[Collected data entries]
• • • • •

Lemma bst_first_least m rest t :
  bst t → inorder t = m :: rest → ∀ x, x ∈ rest → m < x.
Proof.
  rewrite bst_sorted. intros Hs E. rewrite E, StronglySorted_cons in Hs.
  destruct Hs as [Hm _]. by rewrite Forall_forall in Hm.
Qed.

Lemma deleteNode_ok t k :
  balanced t → heights_ok t →
  ∃ t', deleteNode t k = Some t' ∧ balanced t' ∧ heights_ok t' ∧
        (height t' = height t ∨ height t' = height t - 1) ∧
        (bst t → bst t' ∧ ∀ x, x ∈ inorder t' ↔ x ∈ inorder t ∧ x ≠ k).
Proof.
  revert k. induction t as [|d l IHl r IHr h]; intros k Hb Hh.
  { exists Null. split_and!; try done; try lia.
    intros _. split; [done|]. intros x. simpl. rewrite elem_of_nil. tauto. }
  simpl in Hb, Hh. destruct Hb as (Hb & Bl & Br), Hh as (-> & Hl & Hr).
  nonneg. cbn [deleteNode]. destruct (Z.lt_trichotomy k d) as [Hlt|[->|Hgt]].
  - (* below the left child *)
    rewrite ltb_true by done.
    destruct (IHl k Bl Hl) as (l' & -> & Bl' & Hl' & Hht & Hbst).
    cbn [mbind option_bind set_left]. nonneg.
    destruct (deleteRebalance_ok d l' r (1 + Z.max (height l) (height r))
                Bl' Hl' Br Hr)
      as (t' & Ht' & Bt' & Hht' & Ein & Hcase); [lia|].
    exists t'. split_and!; try done.
    + case_decide; [subst t'|]; simpl; lia.
    + rewrite bst_Node. intros (Fl & Fr & Sl & Sr).
      destruct (Hbst Sl) as [Sl' Hin]. split.
      * apply (same_inorder_bst _ _ Ein), bst_Node. split_and!; auto.
        intros x [Hx _]%Hin; auto.
      * intros x. rewrite Ein, !elem_of_inorder_Node, Hin.
        split; [|tauto]. intros [[? ?]|[->|Hx]]; [tauto|split; [auto|lia]|].
        specialize (Fr _ Hx). split; [tauto|lia].
  - (* the key is here *)
    rewrite ltb_false, gtb_false by lia.
    destruct l as [|ld ll lr lh]; [|destruct r as [|rd rl rr rh]].
    + (* no left child: the node becomes its right child *)
      destruct r as [|rd rl rr rh]; simpl.
      { exists Null. split_and!; try done; simpl; try lia.
        intros _. split; [done|]. intros x.
        rewrite elem_of_nil, list_elem_of_singleton. tauto. }
      rewrite (deleteRebalance_id (Node rd rl rr rh)) by done.
      eexists. split; [done|]. split_and!; try done; [simpl in *; lia|].
      intros (_ & Fr & _ & Sr). split; [done|].
      rewrite Forall_forall in Fr. intros x. rewrite elem_of_cons.
      split; [|intros [[->|Hx] ?]; done].
      intros Hx. split; [by right|]. specialize (Fr _ Hx). simpl in Fr. lia.
    + (* no right child: the node becomes its left child *)
      simpl. rewrite (deleteRebalance_id (Node ld ll lr lh)) by done.
      eexists. split; [done|]. split_and!; try done; [simpl in *; lia|].
      intros (Fl & _ & Sl & _). split; [done|].
      rewrite Forall_forall in Fl. intros x.
      rewrite elem_of_app, list_elem_of_singleton.
      split; [|intros [[Hx| ->] ?]; done].
      intros Hx. split; [by left|]. specialize (Fl _ Hx). simpl in Fl. lia.
    + (* two children: the in-order successor moves up *)
      destruct (minValueNode_first rd rl rr rh)
        as (m & mr & mh & rest & Hm & Hfirst).
      set (L := Node ld ll lr lh) in *. set (R := Node rd rl rr rh) in *.
      change (is_null L || is_null R) with false. cbv iota zeta.
      rewrite Hm. cbn [get_data set_data mbind option_bind].
      destruct (IHr m Br Hr) as (r' & -> & Br' & Hr' & Hht & Hbst).
      cbn [mbind option_bind set_right]. nonneg.
      destruct (deleteRebalance_ok m L r' (1 + Z.max (height L) (height R))
                  Bl Hl Br' Hr')
        as (t' & Ht' & Bt' & Hht' & Ein & Hcase); [lia|].
      exists t'. split_and!; try done.
      * clear Hbst IHl IHr.
        case_decide; [subst t'|]; subst L R; simpl in *; lia.
      * rewrite bst_Node. intros (Fl & Fr & Sl & Sr).
        destruct (Hbst Sr) as [Sr' Hin].
        pose proof (bst_first_least _ _ _ Sr Hfirst) as Fm.
        rewrite Hfirst in Fr, Hin.
        assert (d < m) as Hdm by (apply Fr; left).
        split.
        -- apply (same_inorder_bst _ _ Ein), bst_Node. split_and!; auto.
           ++ intros x Hx. specialize (Fl _ Hx). lia.
           ++ intros x [[->|Hx]%elem_of_cons Hne]%Hin; [done|]. by apply Fm.
        -- intros x. rewrite Ein, !elem_of_inorder_Node, Hin, Hfirst.
           rewrite !elem_of_cons. split.
           ++ intros [Hx|[->|[[->|Hx] Hne]]]; [|split; [tauto|lia]|done|].
              ** specialize (Fl _ Hx). split; [tauto|lia].
              ** specialize (Fm _ Hx). split; [tauto|lia].
           ++ intros [[Hx|[->|[->|Hx]]] Hne]; [tauto|done|tauto|].
              specialize (Fm _ Hx). right. right. split; [tauto|lia].
  - (* below the right child *)
    rewrite ltb_false, gtb_true by lia.
    destruct (IHr k Br Hr) as (r' & -> & Br' & Hr' & Hht & Hbst).
    cbn [mbind option_bind set_right]. nonneg.
    destruct (deleteRebalance_ok d l r' (1 + Z.max (height l) (height r))
                Bl Hl Br' Hr')
      as (t' & Ht' & Bt' & Hht' & Ein & Hcase); [lia|].
    exists t'. split_and!; try done.
    + case_decide; [subst t'|]; simpl; lia.
    + rewrite bst_Node. intros (Fl & Fr & Sl & Sr).
      destruct (Hbst Sr) as [Sr' Hin]. split.
      * apply (same_inorder_bst _ _ Ein), bst_Node. split_and!; auto.
        intros x [Hx _]%Hin; auto.
      * intros x. rewrite Ein, !elem_of_inorder_Node, Hin.
        split; [|tauto]. intros [Hx|[->|[? ?]]]; [|split; [auto|lia]|tauto].
        specialize (Fl _ Hx). split; [tauto|lia].
Qed.
(** The float64 of a positive integer is a positive number or the
    positive infinity, never zero and never NaN. *)
Lemma to_double_pos (z : Z) :
  0 < z ->
  (exists m, Js.to_double z = Js.Num m /\ 0 < m)
  \/ Js.to_double z = Js.Inf false.
Proof.
  intros Hz. unfold Js.to_double. rewrite (Z.abs_eq z) by lia.
  destruct (Z.ltb_spec z (2 ^ 53)) as [Hs|Hb]; [left; eauto|].
  assert (He : 1 <= Z.log2 z - 52).
  { pose proof (Z.log2_le_mono _ _ Hb) as H.
    rewrite Z.log2_pow2 in H by lia. lia. }
  set (e := Z.log2 z - 52) in *.
  assert (Hq : 1 <= Z.shiftr z e).
  { rewrite Z.shiftr_div_pow2 by lia.
    assert (0 < z / 2 ^ e); [|lia].
    apply Z.div_str_pos. split; [apply Z.pow_pos_nonneg; lia|].
    transitivity (2 ^ Z.log2 z).
    - apply Z.pow_le_mono_r; lia.
    - apply Z.log2_spec. lia. }
  set (q := Z.shiftr z e) in *.
  match goal with |- context [Z.shiftl ?q' e] => set (q1 := q') end.
  assert (Hq1 : 1 <= q1).
  { subst q1. destruct (_ || _); lia. }
  assert (Hm : 0 < Z.shiftl q1 e).
  { rewrite Z.shiftl_mul_pow2 by lia.
    apply Z.mul_pos_pos; [lia|apply Z.pow_pos_nonneg; lia]. }
  destruct (2 ^ 1024 <=? Z.shiftl q1 e).
  - right. f_equal. apply Z.ltb_ge. lia.
  - left. eexists. split; [reflexivity|]. rewrite Z.sgn_pos by lia. lia.
Qed.

(** X6: on the team route the size of the row is the number that
    [parseInt] reads from the content-length header: for a header of
    decimal digits that write a positive number [z] the row holds the
    float64 nearest to [z], which is [z] itself below 2^53, with the
    status uploaded, and the blob store holds the body as the handler
    received it. *)
Theorem upload_stores_declared_size
    (teamID prefix suffix : string) (content : Content)
    (header : string) (z : Z) (w : World) :
  decimal header = Some z ->
  0 < z ->
  is_Some (namespaces (db w) !! teamID) ->
  outage (bs w) = false ->
  let w' := (TreehubTeam.upload teamID prefix suffix content
               (Some header) w).2 in
  objects (db w') !! (teamID, prefix +:+ suffix)
    = Some {| size := Js.to_double z; status := uploaded |}
  /\ (z < 2 ^ 53 -> Js.to_double z = Js.Num z)
  /\ blobs (bs w')
       !! InBucket teamID ("treehub/" +:+ prefix +:+ "/" +:+ suffix)
       = Some content.
Proof.
  intros Hdec Hz Hteam Hout.
  assert (Hparse : Js.parseInt_header (Some header) = Js.to_double z)
    by (by apply parseInt_decimal).
  assert (Hsz : size_refused (Some header) = false).
  { unfold size_refused. rewrite Hparse.
    destruct (to_double_pos z Hz) as [(m & -> & Hm)| ->]; [|done].
    cbn. destruct (Z.eqb_spec m 0); [lia|done]. }
  destruct (team_upload_leaves teamID prefix suffix content
              (Some header) w Hsz Hteam Hout) as (_ & Hrow & Hblob & _).
  cbv zeta in *. rewrite Hparse in Hrow.
  split; [exact Hrow|]. split; [|exact Hblob].
  intros Hs. unfold Js.to_double. rewrite (Z.abs_eq z) by lia.
  by destruct (Z.ltb_spec z (2 ^ 53)); [|lia].
Qed.
(** The resistance "[s] times the multiplier [mq]", [mq] being a multiplier
    as the tables write it: as a caller writes the number, the double
    nearest to the decimal value ... *)
Definition decimal (s : Z) (mq : Q) : float := B64.of_Q (inject_Z s * mq).

(** ... and as [decode_resistor] computes it, the rounded product of the
    significand and the double of the multiplier. *)
Definition product (s : Z) (mq : Q) : float :=
  (B64.of_Z s * B64.of_Q mq)%float.

Definition written_as (s : Z) (mq : Q) (ohms : float) : Prop :=
  ohms = decimal s mq \/ ohms = product s mq.

(** Encoding [ohms] at tolerance [t] and decoding the five bands gives
    [ohms] back within 0.1% and the same tolerance percent. *)
Definition round_trips (ohms t : float) : Prop :=
  exists enc dec,
    encode_resistor ohms t = Ok enc
    /\ decode_resistor (bands_5 enc) = Ok dec
    /\ B64.rel_distance (Resistor64.ohms dec) ohms < 1 # 1000
    /\ tolerance_percent dec = Some t.

(** The bands decode to a resistance equal to the double [o] and within
    the relative distance [rel] of [ohms], with the tolerance percent
    [t]. *)
Definition decodes_to (rel : Q) (bands : list string) (o ohms t : float)
  : Prop :=
  exists dec,
    decode_resistor bands = Ok dec
    /\ (Resistor64.ohms dec =? o)%float = true
    /\ B64.rel_distance (Resistor64.ohms dec) ohms < rel
    /\ tolerance_percent dec = Some t.

(** The colors of a two-digit and of a three-digit significand. *)
Definition digit_name (d : Z) : string :=
  match lookupZ d Resistor.DIGIT_TO_COLOR with
  | Some c => c
  | None => ""%string
  end.

Definition digits_2 (s : Z) : list string :=
  [digit_name (s / 10); digit_name (s mod 10)].

Definition digits_3 (s : Z) : list string :=
  [digit_name (s / 100); digit_name ((s / 10) mod 10); digit_name (s mod 10)].

Definition multiplier_name (mq : Q) : string :=
  match lookupQ mq Resistor.MULTIPLIER_TO_COLOR with
  | Some c => c
  | None => ""%string
  end.

(** The one resistance of the tables at which the 4-band search raises:
    the product 995 x 0.01, the double 9.950000000000001. *)
Definition tie_4band : float := (995 * 0.01)%float.

End Spec64.

(* ------------------------------------------------------------------ *)
(** * The vocabulary of the specification *)
(* ------------------------------------------------------------------ *)

Module Spec.

Import Resistor.

(** Membership of a rounded significand in a series, "using an absolute
    tolerance of 0.005". *)
Definition in_series (sig_rounded : Q) (series_values : list Q) : Prop :=
  exists val, In val series_values /\ Qabs (val - sig_rounded) < 5 # 1000.

(** [name] is the first of E12, E24, E48, E96 that contains the rounded
    significand. *)
Definition first_match (sig_rounded : Q) (name : string) : Prop :=
  (name = "E12"%string /\ in_series sig_rounded E12_VALUES)
  \/ (name = "E24"%string /\ ~ in_series sig_rounded E12_VALUES
      /\ in_series sig_rounded E24_VALUES)
  \/ (name = "E48"%string /\ ~ in_series sig_rounded E12_VALUES
      /\ ~ in_series sig_rounded E24_VALUES
      /\ in_series sig_rounded E48_VALUES)
  \/ (name = "E96"%string /\ ~ in_series sig_rounded E12_VALUES
      /\ ~ in_series sig_rounded E24_VALUES
      /\ ~ in_series sig_rounded E48_VALUES
      /\ in_series sig_rounded E96_VALUES).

• • • • •

PROBLEM REQUIREMENTS ▸
Transcribe the records above from the line holding "(Z.log2_le_mono _ _ Hb) as H." down to the line holding "(Some header) w Hsz", inclusive, without adding anything.

TASK RESULT ▸
  { pose proof (Z.log2_le_mono _ _ Hb) as H.
    rewrite Z.log2_pow2 in H by lia. lia. }
  set (e := Z.log2 z - 52) in *.
  assert (Hq : 1 <= Z.shiftr z e).
  { rewrite Z.shiftr_div_pow2 by lia.
    assert (0 < z / 2 ^ e); [|lia].
    apply Z.div_str_pos. split; [apply Z.pow_pos_nonneg; lia|].
    transitivity (2 ^ Z.log2 z).
    - apply Z.pow_le_mono_r; lia.
    - apply Z.log2_spec. lia. }
  set (q := Z.shiftr z e) in *.
  match goal with |- context [Z.shiftl ?q' e] => set (q1 := q') end.
  assert (Hq1 : 1 <= q1).
  { subst q1. destruct (_ || _); lia. }
  assert (Hm : 0 < Z.shiftl q1 e).
  { rewrite Z.shiftl_mul_pow2 by lia.
    apply Z.mul_pos_pos; [lia|apply Z.pow_pos_nonneg; lia]. }
  destruct (2 ^ 1024 <=? Z.shiftl q1 e).
  - right. f_equal. apply Z.ltb_ge. lia.
  - left. eexists. split; [reflexivity|]. rewrite Z.sgn_pos by lia. lia.
Qed.

(** X6: on the team route the size of the row is the number that
    [parseInt] reads from the content-length header: for a header of
    decimal digits that write a positive number [z] the row holds the
    float64 nearest to [z], which is [z] itself below 2^53, with the
    status uploaded, and the blob store holds the body as the handler
    received it. *)
Theorem upload_stores_declared_size
    (teamID prefix suffix : string) (content : Content)
    (header : string) (z : Z) (w : World) :
  decimal header = Some z ->
  0 < z ->
  is_Some (namespaces (db w) !! teamID) ->
  outage (bs w) = false ->
  let w' := (TreehubTeam.upload teamID prefix suffix content
               (Some header) w).2 in
  objects (db w') !! (teamID, prefix +:+ suffix)
    = Some {| size := Js.to_double z; status := uploaded |}
  /\ (z < 2 ^ 53 -> Js.to_double z = Js.Num z)
  /\ blobs (bs w')
       !! InBucket teamID ("treehub/" +:+ prefix +:+ "/" +:+ suffix)
       = Some content.
Proof.
  intros Hdec Hz Hteam Hout.
  assert (Hparse : Js.parseInt_header (Some header) = Js.to_double z)
    by (by apply parseInt_decimal).
  assert (Hsz : size_refused (Some header) = false).
  { unfold size_refused. rewrite Hparse.
    destruct (to_double_pos z Hz) as [(m & -> & Hm)| ->]; [|done].
    cbn. destruct (Z.eqb_spec m 0); [lia|done]. }
  destruct (team_upload_leaves teamID prefix suffix content
              (Some header) w Hsz Hteam Hout) as (_ & Hrow & Hblob & _).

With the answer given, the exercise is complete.